- HOW TO COMPLETE THIS TASK -
Go to the line containing "intros Ha Hb. unfold in_int64." in the records below and retype from there through the final line, exactly.

- DATA IN THIS EXERCISE -
(** * amass command-line front end: rate translation, list loading,
      output aggregation and shutdown coordination (main.go)

    A shallow embedding of [main.go] and the properties of its specification.
    Go values are modelled as follows.
    - [int64], [int] and [time.Duration] are [Z] with two's complement
      wrap-around at 64 bits written out ([int64_wrap]).
    - A panicking operation (integer division by zero) returns [None].
    - [string] is [string]; [map[K]V] is [gmap K V]; a slice is a [list].
    - Output performed through [fmt] is collected, in order, in a text buffer;
      the file system is a finite map from paths to contents.
    - The goroutines of [main] are the components of one transition system
      whose labels are the communications on the three channels. *)

From Stdlib Require Import Ascii.
From stdpp Require Import gmap strings list fin_maps pretty.

Open Scope Z_scope.

(** ** Machine integers *)

Definition int64_wrap (z : Z) : Z := (z + 2 ^ 63) `mod` 2 ^ 64 - 2 ^ 63.

Definition in_int64 (z : Z) : Prop := - 2 ^ 63 ≤ z < 2 ^ 63.

Definition int64_add (a b : Z) : Z := int64_wrap (a + b).
Definition int64_mul (a b : Z) : Z := int64_wrap (a * b).

(** Go's [/] on integers truncates toward zero and panics on a zero divisor. *)
Definition int64_div (a b : Z) : option Z :=
  if decide (b = 0) then None else Some (int64_wrap (a `quot` b)).

Lemma int64_wrap_id z : in_int64 z → int64_wrap z = z.
Proof.
  unfold in_int64, int64_wrap. intros Hz.
  rewrite Z.mod_small; lia.
Qed.

Lemma int64_wrap_range z : in_int64 (int64_wrap z).
Proof.
  unfold in_int64, int64_wrap.
  pose proof (Z.mod_pos_bound (z + 2 ^ 63) (2 ^ 64)). lia.
Qed.

Lemma int64_div_Some a b :
  b ≠ 0 → in_int64 (a `quot` b) → int64_div a b = Some (a `quot` b).
Proof.
  intros Hb Hq. unfold int64_div.
  destruct (decide (b = 0)) as [->|_]; [done|].
  by rewrite int64_wrap_id.
Qed.

(** ** Rate translator: [freqToDuration] *)

Module Rate.

(** [time.Duration] counts nanoseconds. *)
Definition Millisecond : Z := 1000000.
Definition Second : Z := 1000000000.

Section translator.
(** [amass.DefaultConfig().Frequency], defined by the engine package. *)
Variable DefaultFrequency : Z.

Definition freqToDuration (freq : Z) : option Z :=
  if decide (0 < freq) then
    let d := freq in
    if decide (d < 60) then
      (* We are dealing with number of seconds *)
      q ← int64_div 60 d; Some (int64_mul q Second)
    else
      (* Make it times per second *)
      d ← int64_div d 60;
      m ← int64_div 1000 d;
      if decide (d < 1000 ∧ 1 < m) then Some (int64_mul m Millisecond)
      else Some DefaultFrequency
  else
    (* Use the default rate *)
    Some DefaultFrequency.

Lemma quot_small_range a b : 0 ≤ a < 2 ^ 63 → 0 < b → in_int64 (a `quot` b).
Proof.
  intros Ha Hb. unfold in_int64.
  rewrite Z.quot_div_nonneg by lia.
  pose proof (Z.div_pos a b). pose proof (Z.div_le_upper_bound a b (2 ^ 63 - 1)).
  nia.
Qed.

- SOLUTION TO THIS EXERCISE -
  intros Ha Hb. unfold in_int64.
  rewrite Z.quot_div_nonneg by lia.
  pose proof (Z.div_pos a b). pose proof (Z.div_le_upper_bound a b (2 ^ 63 - 1)).
  nia.
Qed.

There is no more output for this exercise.